José Francisco Gómez Hinojosa, vicario general de la Arquidiócesis de Monterrey (México)
Ex vicario general de la Arquidiócesis de Monterrey (México)

El liderazgo según León XIV: consecuencias y características


En tiempos recientes, y a propósito de una clase que impartí sobre Ética y Liderazgo en la Función Pública, el tema me interesó, al grado de publicar mis notas y apuntes en un libro cuyo título es ‘Ser líder. Ser Iglesia. Liderazgo pastoral para una Iglesia de puertas abiertas y en salida‘ (PPC, México 2020).



Con el paso de estos años, el perfil del liderazgo que ahí planteaba, muy inspirado en el ejercido por Jesucristo con sus discípúlos -narrador de historias, gestual, equilibrado pero arriesgado y libre, que no desprecia a los pecadores, sanador y resolvedor, misericordioso, con autoridad pero dispuesto a escuchar, transformador, y capaz de dar la vida por sus colaboradores-, ha venido cambiando radicalmente, sobre todo en los gobernantes de los grandes países.

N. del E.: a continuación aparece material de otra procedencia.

(* ===== verification/Boot.v ===== *)
(** * The boot loader (src/bootmain.c, src/elf.h)

    Memory, the writes to the ports of the disk, and the number of status reads so
    far are the state.  The controller is hardware: [status] is what its status port
    gives at each read, [ata] the bytes its data port gives after the writes so far. *)

From S2P Require Import Prelude CString Kalloc.

Definition SECTSIZE : Z := 512.
Definition ELF_MAGIC : Z := 1179403647.  (* 0x464C457F *)
Definition ELF : Z := 65536.             (* scratch space *)

Record bmach : Type := mkBmach {
  b_mem : mem;
  b_out : list (Z * Z);   (* port, value *)
  b_reads : nat;          (* reads of the status port *)
}.

Section boot.
Context (status : nat → Z) (ata : list (Z * Z) → Z → byte).
(** Polls of the status port before [waitdisk] counts as never ending. *)
Context (patience : nat).
Abbreviation B := (M bmach).

(** [outb] truncates its value to a byte (src/x86.h). *)
Definition outb (port v : Z) : B unit := modify (λ s, mkBmach (b_mem s) (b_out s ++ [(port, v mod 256)]) (b_reads s)).
Definition inb_status : B Z := s ← getS; putS (mkBmach (b_mem s) (b_out s) (S (b_reads s)));; mret (status (b_reads s)).
(** [insl(0x1F0, dst, cnt)] *)
Definition insl (dst : Z) (cnt : Z) : B unit :=
  modify (λ s, mkBmach (λ a, if (dst <=? a) && (a <? dst + 4 * cnt) then ata (b_out s) (a - dst) else b_mem s a) (b_out s) (b_reads s)).

(** [while((inb(0x1F7) & 0xC0) != 0x40) ;] *)
Fixpoint waitdisk_loop (fuel : nat) : B unit :=
  match fuel with
  | O => sleeps
  | S fuel => r ← inb_status; if negb (Z.land r 192 =? 64) then waitdisk_loop fuel else mret tt
  end.
Definition waitdisk : B unit := waitdisk_loop patience.

(** Read a single sector at offset into dst. *)
Definition readsect (dst offset : Z) : B unit :=
  waitdisk;;
  outb 498 1;;
  outb 499 offset;;
  outb 500 (Z.shiftr offset 8);;
  outb 501 (Z.shiftr offset 16);;
  outb 502 (Z.lor (Z.shiftr offset 24) 224);;
  outb 503 32;;
  waitdisk;;
  insl dst (SECTSIZE / 4).

(** [for(; pa < epa; pa += SECTSIZE, offset++)] *)
Fixpoint readseg_loop (pa epa offset : Z) (fuel : nat) : B unit :=
  match fuel with
  | O => sleeps
  | S fuel =>
      if pa <? epa then readsect pa offset;; readseg_loop (u32 (pa + SECTSIZE)) epa (u32 (offset + 1)) fuel
      else mret tt
  end.

(** Read [count] bytes at [offset] from kernel into physical address [pa].  Might copy more than asked. *)
Definition readseg (pa count offset : Z) : B unit :=
  let epa := u32 (pa + count) in
  let pa := u32 (pa - offset mod SECTSIZE) in
  let offset := offset / SECTSIZE + 1 in
  readseg_loop pa epa offset (Z.to_nat (count / SECTSIZE) + 4).

(** Fields of [struct elfhdr] and [struct proghdr] *)
Definition elf_magic (m : mem) : Z := ldw m ELF.
Definition elf_entry (m : mem) : Z := ldw m (ELF + 24).
Definition elf_phoff (m : mem) : Z := ldw m (ELF + 28).
Definition elf_phnum (m : mem) : Z := le_val [m (ELF + 44); m (ELF + 45)].
Definition ph_off (m : mem) (ph : Z) : Z := ldw m (ph + 4).
Definition ph_paddr (m : mem) (ph : Z) : Z := ldw m (ph + 12).
Definition ph_filesz (m : mem) (ph : Z) : Z := ldw m (ph + 16).
Definition ph_memsz (m : mem) (ph : Z) : Z := ldw m (ph + 20).

Definition stosb (addr data cnt : Z) : B unit :=
  modify (λ s, mkBmach (Kstring.stosb addr data (Z.to_nat cnt) (b_mem s)) (b_out s) (b_reads s)).

(** [for(; ph < eph; ph++)]: [n] headers from [ph] *)
Fixpoint load_segments (ph : Z) (n : nat) : B unit :=
  match n with
  | O => mret tt
  | S n =>
      pa ← gets (λ s, ph_paddr (b_mem s) ph);
      filesz ← gets (λ s, ph_filesz (b_mem s) ph);
      off ← gets (λ s, ph_off (b_mem s) ph);
      readseg pa filesz off;;
      memsz ← gets (λ s, ph_memsz (b_mem s) ph);
      filesz ← gets (λ s, ph_filesz (b_mem s) ph);
      (if filesz <? memsz then stosb (u32 (pa + filesz)) 0 (memsz - filesz) else mret tt);;
      load_segments (ph + 32) n
  end.

(** The entry point it jumps to, or [None] when it returns to bootasm.S. *)
Definition bootmain : B (option Z) :=
  readseg ELF 4096 0;;
  s ← getS;
  if negb (elf_magic (b_mem s) =? ELF_MAGIC) then mret None
  else
    load_segments (u32 (ELF + elf_phoff (b_mem s))) (Z.to_nat (elf_phnum (b_mem s)));;
    s ← getS;
    mret (Some (elf_entry (b_mem s))).
End boot.

(** *** What the loader leaves in memory *)

(** A program header. *)
Record seg : Type := mkSeg { g_off : Z; g_paddr : Z; g_filesz : Z; g_memsz : Z }.
Definition seg_at (m : mem) (ph : Z) : seg := mkSeg (ph_off m ph) (ph_paddr m ph) (ph_filesz m ph) (ph_memsz m ph).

Pareciera que ahora se privilegian las conductas belicosas, groseras y polarizantes, en vez de la serenidad, la mesura y los llamados al diálogo que prevalecían en el pasado. En este contexto, es refrescante el mensaje del papa León XIV a los participantes en el Encuentro con los moderadores de asociaciones católicas de fieles, de movimientos y nuevas comunidades eclesiales, el pasado jueves.

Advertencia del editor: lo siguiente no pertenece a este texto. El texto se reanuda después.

Inductive access : Type := Reg (index value : Z) | Port (port value : Z).

Record apic : Type := mkApic {
  ap_present : bool;         (* lapic != 0 *)
  ap_trace : list access;
  ap_mem : mem;
  ap_mmio : nat;             (* reads of local APIC registers *)
  ap_cmos : nat;             (* reads of the CMOS *)
}.

Definition ID : Z := 8.
Definition VER : Z := 12.
Definition TPR : Z := 32.
Definition EOI : Z := 44.
Definition SVR : Z := 60.
Definition ENABLE : Z := 256.
Definition ESR : Z := 160.
Definition ICRLO : Z := 192.
Definition INIT : Z := 1280.
Definition STARTUP : Z := 1536.
Definition DELIVS : Z := 4096.
Definition ASSERT : Z := 16384.
Definition LEVEL : Z := 32768.
Definition BCAST : Z := 524288.
Definition ICRHI : Z := 196.
Definition TIMER : Z := 200.
Definition X1 : Z := 11.
Definition PERIODIC : Z := 131072.
Definition PCINT : Z := 208.
Definition LINT0 : Z := 212.
Definition LINT1 : Z := 216.
Definition ERROR : Z := 220.
Definition MASKED : Z := 65536.
Definition TICR : Z := 224.
Definition TDCR : Z := 248.

Definition CMOS_PORT : Z := 112.
Definition CMOS_STATA : Z := 10.
Definition CMOS_STATB : Z := 11.
Definition CMOS_UIP : Z := 128.
Definition SECS : Z := 0.
Definition MINS : Z := 2.
Definition HOURS : Z := 4.
Definition DAY : Z := 7.
Definition MONTH : Z := 8.
Definition YEAR : Z := 9.

Record rtcdate : Type := mkDate { second : Z; minute : Z; hour : Z; day : Z; month : Z; year : Z }.
#[global] Instance rtcdate_eq_dec : EqDecision rtcdate.
Proof. solve_decision. Defined.

Section lapic.
Context (mmio : nat → Z → Z) (cmos : nat → Z → Z) (patience : nat).
Abbreviation A := (M apic).

Definition emit (x : access) : A unit := modify (λ s, mkApic (ap_present s) (ap_trace s ++ [x]) (ap_mem s) (ap_mmio s) (ap_cmos s)).
Definition outb (port v : Z) : A unit := emit (Port port (v mod 256)).
Definition lapicr (index : Z) : A Z :=
  s ← getS; putS (mkApic (ap_present s) (ap_trace s) (ap_mem s) (S (ap_mmio s)) (ap_cmos s));; mret (mmio (ap_mmio s) index).
Definition lapicw (index value : Z) : A unit := emit (Reg index value);; lapicr ID;; mret tt.

(** [while(lapic[ICRLO] & DELIVS) ;] *)
Fixpoint delivery (fuel : nat) : A unit :=
  match fuel with
  | O => sleeps
  | S fuel => v ← lapicr ICRLO; if negb (Z.land v DELIVS =? 0) then delivery fuel else mret tt
  end.

Definition lapicinit : A unit :=
  s ← getS;
  if negb (ap_present s) then mret tt
  else
    lapicw SVR (Z.lor ENABLE (T_IRQ0 + IRQ_SPURIOUS));;
    lapicw TDCR X1;;
    lapicw TIMER (Z.lor PERIODIC (T_IRQ0 + IRQ_TIMER));;
    lapicw TICR 10000000;;
    lapicw LINT0 MASKED;;
    lapicw LINT1 MASKED;;
    v ← lapicr VER;
    (if 4 <=? Z.land (Z.shiftr v 16) 255 then lapicw PCINT MASKED else mret tt);;
    lapicw ERROR (T_IRQ0 + IRQ_ERROR);;
    lapicw ESR 0;;
    lapicw ESR 0;;
    lapicw EOI 0;;
    lapicw ICRHI 0;;
    lapicw ICRLO (Z.lor (Z.lor BCAST INIT) LEVEL);;
    delivery patience;;
    lapicw TPR 0.

Definition lapicid : A Z := s ← getS; if negb (ap_present s) then mret 0 else v ← lapicr ID; mret (Z.shiftr v 24).
Definition lapiceoi : A unit := s ← getS; if ap_present s then lapicw EOI 0 else mret tt.

Definition put2 (a v : Z) : A unit :=
  modify (λ s, mkApic (ap_present s) (ap_trace s) (<[a + 1 := to_uchar (Z.shiftr v 8)]> (<[a := to_uchar v]> (ap_mem s))) (ap_mmio s) (ap_cmos s)).

(** Start additional processor running entry code at [addr]. *)
Definition lapicstartap (apicid addr : Z) : A unit :=
  outb CMOS_PORT 15;;
  outb (CMOS_PORT + 1) 10;;
  let wrv := P2V (Z.lor (Z.shiftl 64 4) 103) in
  put2 wrv 0;;
  put2 (wrv + 2) (Z.shiftr addr 4);;
  lapicw ICRHI (u32 (Z.shiftl apicid 24));;
  lapicw ICRLO (Z.lor (Z.lor INIT LEVEL) ASSERT);;
  lapicw ICRLO (Z.lor INIT LEVEL);;
  lapicw ICRHI (u32 (Z.shiftl apicid 24));;
  lapicw ICRLO (Z.lor STARTUP (Z.shiftr addr 12));;
  lapicw ICRHI (u32 (Z.shiftl apicid 24));;
  lapicw ICRLO (Z.lor STARTUP (Z.shiftr addr 12)).

Definition cmos_read (reg : Z) : A Z :=
  outb CMOS_PORT reg;;
  s ← getS; putS (mkApic (ap_present s) (ap_trace s) (ap_mem s) (ap_mmio s) (S (ap_cmos s)));;
  mret (cmos (ap_cmos s) reg).

Definition fill_rtcdate : A rtcdate :=
  second ← cmos_read SECS;
  minute ← cmos_read MINS;
  hour ← cmos_read HOURS;
  day ← cmos_read DAY;
  month ← cmos_read MONTH;
  year ← cmos_read YEAR;
  mret (mkDate second minute hour day month year).

(** [for(;;)]: read until the clock is seen twice in the same state *)
Fixpoint stable_date (fuel : nat) : A rtcdate :=
  match fuel with
  | O => sleeps
  | S fuel =>
      t1 ← fill_rtcdate;
      a ← cmos_read CMOS_STATA;
      if negb (Z.land a CMOS_UIP =? 0) then stable_date fuel
      else
        t2 ← fill_rtcdate;
        if decide (t1 = t2) then mret t1 else stable_date fuel
  end.

Definition CONV (x : Z) : Z := Z.shiftr x 4 * 10 + Z.land x 15.
Definition conv_date (d : rtcdate) : rtcdate :=
  mkDate (CONV (second d)) (CONV (minute d)) (CONV (hour d)) (CONV (day d)) (CONV (month d)) (CONV (year d)).

Definition cmostime : A rtcdate :=
  sb ← cmos_read CMOS_STATB;
  let bcd := Z.land sb (Z.shiftl 1 2) =? 0 in
  t1 ← stable_date patience;
  let t1 := if bcd then conv_date t1 else t1 in
  mret (mkDate (second t1) (minute t1) (hour t1) (day t1) (month t1) (year t1 + 2000)).
End lapic.

Module Ioapic.
Definition REG_ID : Z := 0.
Definition REG_VER : Z := 1.
Definition REG_TABLE : Z := 16.
Definition INT_DISABLED : Z := 65536.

León XIV recibe en audiencia a los nuevos embajadores ante la Santa Sede. Foto: Vatican Media

El Papa León XIV recibe en audiencia a los nuevos embajadores ante la Santa Sede para la presentación de sus cartas credenciales. Foto: Vatican Media

En su alocución, Prevost Martínez señala tres consecuencias del gobierno-liderazgo que deben existir en la Iglesia, inspiradas por el Espíritu Santo. “La primera es que debe ser para el bien de todos, es decir, para promover el bien de la comunidad, de la asociación y de toda la Iglesia. El gobierno -yo diría el liderazgo-, por lo tanto, nunca puede ser aprovechado para intereses personales o formas mundanas de prestigio y poder. La segunda es que nunca puede ser impuesto desde arriba, sino que debe ser un don reconocible en la comunidad y libremente acogido; de ahí la importancia de elecciones libres para hacerlo efectivo. La tercera consecuencia es que, como todo carisma, también el gobierno de una asociación está sujeto al discernimiento de los pastores, quienes velan por la autenticidad y el ejercicio razonable de los carismas”.

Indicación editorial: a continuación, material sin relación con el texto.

(* ===== verification/User.v ===== *)
(** * User programs (src/cat.c, src/wc.c, src/ls.c, src/echo.c, src/kill.c, src/ln.c, src/mkdir.c, src/rm.c, src/ulib.c)

    The programs around the system calls.  The world of a program: the files it can
    open with what reading them will give, its descriptors, what it has written, and
    the other calls it made with the results they will have.  A program that has
    called [exit] is [Blocked] with [w_exited] set. *)

From S2P Require Import Prelude CString Printf.

(** What the next read of a file gives; after the last one it is at its end. *)
Inductive rd : Type := Data (bs : list byte) | Fault.
Record ustat : Type := mkUstat { st_type : Z; st_ino : Z; st_size : Z }.
Inductive call : Type := Mkdir (p : list byte) | Unlink (p : list byte) | Link (old new : list byte) | Kill (pid : Z).

Record ufile : Type := mkUfile { uf_reads : list rd; uf_stat : option ustat }.

Record uworld : Type := mkW {
  w_files : list byte → option ufile;
  w_fds : list (option ufile);
  w_out : list (Z * list byte);   (* descriptor and bytes of each write *)
  w_full : list bool;             (* whether the next writes of [write] calls fall short; after the last none does *)
  w_calls : list call;
  w_res : list Z;                 (* results of those calls; after the last they succeed *)
  w_exited : bool;
}.
Abbreviation U := (M uworld).

Definition set_fds v w := mkW (w_files w) v (w_out w) (w_full w) (w_calls w) (w_res w) (w_exited w).
Definition put_out v w := mkW (w_files w) (w_fds w) (w_out w ++ v) (w_full w) (w_calls w) (w_res w) (w_exited w).
Definition set_full v w := mkW (w_files w) (w_fds w) (w_out w) v (w_calls w) (w_res w) (w_exited w).
Definition did_call c l w := mkW (w_files w) (w_fds w) (w_out w) (w_full w) (w_calls w ++ [c]) l (w_exited w).
Definition exited w := mkW (w_files w) (w_fds w) (w_out w) (w_full w) (w_calls w) (w_res w) true.

(** ** System calls *)

Definition exit {A} : U A := modify exited;; sleeps.

(** The lowest free descriptor. *)
Fixpoint free_fd {A} (l : list (option A)) (i : nat) : option nat :=
  match l with
  | [] => None
  | None :: _ => Some i
  | Some _ :: l => free_fd l (S i)
  end.

Definition open (path : list byte) : U Z :=
  w ← getS;
  match w_files w path, free_fd (w_fds w) 0 with
  | Some f, Some fd => putS (set_fds (<[fd := Some f]> (w_fds w)) w);; mret (Z.of_nat fd)
  | _, _ => mret (-1)
  end.
Definition close (fd : Z) : U unit := modify (λ w, set_fds (<[Z.to_nat fd := None]> (w_fds w)) w).

(** [read(fd, buf, n)]: the result and the bytes *)
Definition read (fd n : Z) : U (Z * list byte) :=
  w ← getS;
  match w_fds w !! Z.to_nat fd with
  | Some (Some f) =>
      match uf_reads f with
      | [] => mret (0, [])
      | Fault :: _ => mret (-1, [])
      | Data bs :: l =>
          let rest := drop (Z.to_nat n) bs in
          let l := if decide (rest = []) then l else Data rest :: l in
          putS (set_fds (<[Z.to_nat fd := Some (mkUfile l (uf_stat f))]> (w_fds w)) w);;
          mret (Z.of_nat (length (take (Z.to_nat n) bs)), take (Z.to_nat n) bs)
      end
  | _ => mret (-1, [])
  end.

Definition write (fd : Z) (bs : list byte) : U Z :=
  w ← getS;
  match w_full w with
  | true :: l => putS (set_full l w);; mret (-1)
  | false :: l => putS (put_out [(fd, bs)] (set_full l w));; mret (Z.of_nat (length bs))
  | [] => putS (put_out [(fd, bs)] w);; mret (Z.of_nat (length bs))
  end.

Definition fstat (fd : Z) : U (option ustat) :=
  w ← getS; mret (match w_fds w !! Z.to_nat fd with Some (Some f) => uf_stat f | _ => None end).

Definition syscall (c : call) : U Z :=
  w ← getS;
  match w_res w with
  | [] => putS (did_call c [] w);; mret 0
  | r :: l => putS (did_call c l w);; mret r
  end.

(** An argument of printf, and [printf(fd, fmt, ...)]: its [putc] ignores what write returns. *)
Inductive arg : Type := Num (z : Z) | Str (s : list byte).
Definition arg_val (l : list arg) (i : nat) : Z := match l !! i with Some (Num z) => z | Some (Str _) => Z.of_nat i + 1 | None => 0 end.
Definition arg_str (l : list arg) (p : Z) : list byte := match l !! (Z.to_nat p - 1)%nat with Some (Str s) => s | _ => [] end.
Definition text (fmt : string) (l : list arg) : list byte := Printf.printf (arg_val l) (arg_str l) (bytes_of fmt).
Definition printf (fd : Z) (fmt : string) (l : list arg) : U unit := modify (put_out [(fd, text fmt l)]).

(** ** cat *)

Fixpoint cat_loop (fd : Z) (fuel : nat) : U Z :=
  match fuel with
  | O => sleeps
  | S fuel =>
      r ← read fd 512;
      if 0 <? r.1 then
        k ← write 1 r.2;
        if negb (k =? r.1) then printf 1 "cat: write error
" [];; exit
        else cat_loop fd fuel
      else mret r.1
  end.

(** The reads that a descriptor has left take at most this many turns. *)
Definition turns (l : list rd) : nat := sum_list_with (λ r, match r with Data bs => S (length bs) | Fault => 1%nat end) l.
Definition fd_turns (fd : Z) : U nat :=
  gets (λ w, match w_fds w !! Z.to_nat fd with Some (Some f) => S (turns (uf_reads f)) | _ => 1%nat end).

Definition cat (fd : Z) : U unit :=
  fuel ← fd_turns fd;
  n ← cat_loop fd fuel;
  if n <? 0 then printf 1 "cat: read error
" [];; exit else mret tt.

Fixpoint cat_files (argv : list (list byte)) : U unit :=
  match argv with
  | [] => exit
  | a :: argv =>
      fd ← open a;
      if fd <? 0 then printf 1 "cat: cannot open %s
" [Str a];; exit
      else cat fd;; close fd;; cat_files argv
  end.
(** [argv] without the name of the program *)
Definition cat_main (argv : list (list byte)) : U unit :=
  match argv with [] => cat 0;; exit | _ => cat_files argv end.

(** ** wc *)

Record counts : Type := mkCounts { c_l : Z; c_w : Z; c_c : Z; c_inword : bool }.
Definition blanks : list byte := bytes_of " " ++ [Byte.x0d; Byte.x09; Byte.x0a; Byte.x0b].
Definition blank (b : byte) : bool := match Ulib.strchr (chars blanks) 0 b 6 with Some (Some _) => true | _ => false end.

(** The body of the loop over the bytes read *)
Definition wc_char (k : counts) (b : byte) : counts :=
  let c := s32 (c_c k + 1) in
  let l := if bool_decide (b = Byte.x0a) then s32 (c_l k + 1) else c_l k in
  if blank b then mkCounts l (c_w k) c false
  else if negb (c_inword k) then mkCounts l (s32 (c_w k + 1)) c true
  else mkCounts l (c_w k) c (c_inword k).

Fixpoint wc_loop (fd : Z) (k : counts) (fuel : nat) : U (Z * counts) :=
  match fuel with
  | O => sleeps
  | S fuel =>
      r ← read fd 512;
      if 0 <? r.1 then wc_loop fd (foldl wc_char k r.2) fuel else mret (r.1, k)
  end.

Definition wc (fd : Z) (name : list byte) : U unit :=
  fuel ← fd_turns fd;
  r ← wc_loop fd (mkCounts 0 0 0 false) fuel;
  if r.1 <? 0 then printf 1 "wc: read error
" [];; exit
  else printf 1 "%d %d %d %s
" [Num (c_l r.2); Num (c_w r.2); Num (c_c r.2); Str name].

Fixpoint wc_files (argv : list (list byte)) : U unit :=
  match argv with
  | [] => exit
  | a :: argv =>
      fd ← open a;
      if fd <? 0 then printf 1 "wc: cannot open %s
" [Str a];; exit
      else wc fd a;; close fd;; wc_files argv
  end.
Definition wc_main (argv : list (list byte)) : U unit :=
  match argv with [] => wc 0 [];; exit | _ => wc_files argv end.

(** ** echo, kill, ln, mkdir, rm *)

Fixpoint echo_loop (argv : list (list byte)) : U unit :=
  match argv with
  | [] => mret tt
  | a :: argv => printf 1 "%s%s" [Str a; Str (match argv with [] => [Byte.x0a] | _ => bytes_of " " end)];; echo_loop argv
  end.
Definition echo_main (argv : list (list byte)) : U unit := echo_loop argv;; exit.

Fixpoint kill_loop (argv : list (list byte)) : U unit :=
  match argv with
  | [] => mret tt
  | a :: argv => syscall (Kill (default 0 (Ulib.atoi (chars a) (S (length a)))));; kill_loop argv
  end.
Definition kill_main (argv : list (list byte)) : U unit :=
  match argv with
  | [] => printf 2 "usage: kill pid...
" [];; exit
  | _ => kill_loop argv;; exit
  end.

Definition ln_main (argv : list (list byte)) : U unit :=
  match argv with
  | [a; b] =>
      r ← syscall (Link a b);
      (if r <? 0 then printf 2 "link %s %s: failed
" [Str a; Str b] else mret tt);; exit
  | _ => printf 2 "Usage: ln old new
" [];; exit
  end.

(** The loops of mkdir and rm stop at the first call that fails. *)
Fixpoint mkdir_loop (argv : list (list byte)) : U unit :=
  match argv with
  | [] => mret tt
  | a :: argv =>
      r ← syscall (Mkdir a);
      if r <? 0 then printf 2 "mkdir: %s failed to create
" [Str a] else mkdir_loop argv
  end.
Definition mkdir_main (argv : list (list byte)) : U unit :=
  match argv with
  | [] => printf 2 "Usage: mkdir files...
" [];; exit
  | _ => mkdir_loop argv;; exit
  end.

Fixpoint rm_loop (argv : list (list byte)) : U unit :=
  match argv with
  | [] => mret tt
  | a :: argv =>
      r ← syscall (Unlink a);
      if r <? 0 then printf 2 "rm: %s failed to delete
" [Str a] else rm_loop argv
  end.
Definition rm_main (argv : list (list byte)) : U unit :=
  match argv with
  | [] => printf 2 "Usage: rm files...
" [];; exit
  | _ => rm_loop argv;; exit
  end.

(** ** ls *)

Definition T_DIR : Z := 1.
Definition T_FILE : Z := 2.
Definition DIRSIZ : nat := 14.
Definition slash : byte := Byte.x2f.

(** [for(p=path+strlen(path); p >= path && *p != '/'; p--) ; p++], as an offset; [n] is the offset of [p] plus one *)
Fixpoint scan_back (path : list byte) (n : nat) : nat :=
  match n with
  | O => 0
  | S i => if decide (path !! i = Some slash) then S i else scan_back path i
  end.

(** Return blank-padded name. *)
Definition fmtname (path : list byte) : list byte :=
  let p := drop (scan_back path (S (length path))) path in
  if (DIRSIZ <=? length p)%nat then p else p ++ replicate (DIRSIZ - length p) Byte.x20.

(** [stat] of ulib.c *)
Definition stat (path : list byte) : U (option ustat) :=
  fd ← open path;
  if fd <? 0 then mret None else r ← fstat fd; close fd;; mret r.

Definition ls_line (path : list byte) (st : ustat) : U unit :=
  printf 1 "%s %d %d %d
" [Str (fmtname path); Num (st_type st); Num (st_ino st); Num (st_size st)].

(** [while(read(fd, &de, sizeof(de)) == sizeof(de))], [dir] being the path with its slash *)
Fixpoint ls_loop (fd : Z) (dir : list byte) (fuel : nat) : U unit :=
  match fuel with
  | O => sleeps
  | S fuel =>
      r ← read fd 16;
      if r.1 =? 16 then
        let de := r.2 in
        if ld 2 0 de =? 0 then ls_loop fd dir fuel
        else
          let buf := dir ++ until_nul (take DIRSIZ (drop 2 de)) in
          st ← stat buf;
          (match st with
           | None => printf 1 "ls: cannot stat %s
" [Str buf]
           | Some st => ls_line buf st
           end);;
          ls_loop fd dir fuel
      else mret tt
  end.

Definition ls (path : list byte) : U unit :=
  fd ← open path;
  if fd <? 0 then printf 2 "ls: cannot open %s
" [Str path]
  else
    st ← fstat fd;
    match st with
    | None => printf 2 "ls: cannot stat %s
" [Str path];; close fd
    | Some st =>
        (if st_type st =? T_FILE then ls_line path st
         else if st_type st =? T_DIR then
           if (512 <? length path + 1 + DIRSIZ + 1)%nat then printf 1 "ls: path too long
" []
           else
             fuel ← fd_turns fd;
             ls_loop fd (path ++ [slash]) fuel
         else mret tt);;
        close fd
    end.

Fixpoint ls_all (argv : list (list byte)) : U unit :=
  match argv with [] => mret tt | a :: argv => ls a;; ls_all argv end.
Definition ls_main (argv : list (list byte)) : U unit :=
  match argv with [] => ls (bytes_of ".");; exit | _ => ls_all argv;; exit end.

Y continúa el Papa norteamericano-peruano: “Hay algunas características que deben estar siempre presentes en el gobierno de la Iglesia: la escucha recíproca entre los hermanos, la corresponsabilidad, la transparencia, la cercanía fraterna y el discernimiento comunitario”. Y remata: “Un buen gobierno, en lugar de concentrarlo todo en sí mismo, promueve la subsidiariedad y la participación responsable de todos los miembros de la comunidad”.

Y para concluir, arremete contra los capillismos, tan frecuentes en nuestras parroquias y movimientos apostólicos: “Una parte de la tarea profética de quienes gobiernan consiste en favorecer la apertura… a las situaciones históricas. La pertenencia… no se agota en la participación en actividades internas del grupo, sino que interpreta los signos de los tiempos y se proyecta hacia el exterior, dirigiéndose a todos, a la cultura de la época y a los campos de misión aún no explorados”.

Pero no se piense que el mensaje papal va dirigido solo a los gobernantes de las naciones. No. También, y en primer lugar, a párrocos, superioras de congregaciones religiosas -¿cuándo quitarán ese título?- y cooordinadores de grupos parroquiales.

Pro-vocación

Mañana se publica ‘Magnifica Humanitas’, primera encíclica de León XIV. Resulta imposible no asociarla con la ‘Rerum novarum’ -de las cosas nuevas- de León XIII, publicada el cinco de mayo de 1891. Y hoy, esas “cosas nuevas” no pueden ser otras que la Inteligencia Artificial y los retos que le está planteando a la Iglesia y, especialmente, a la humanidad. Habrá que leerla.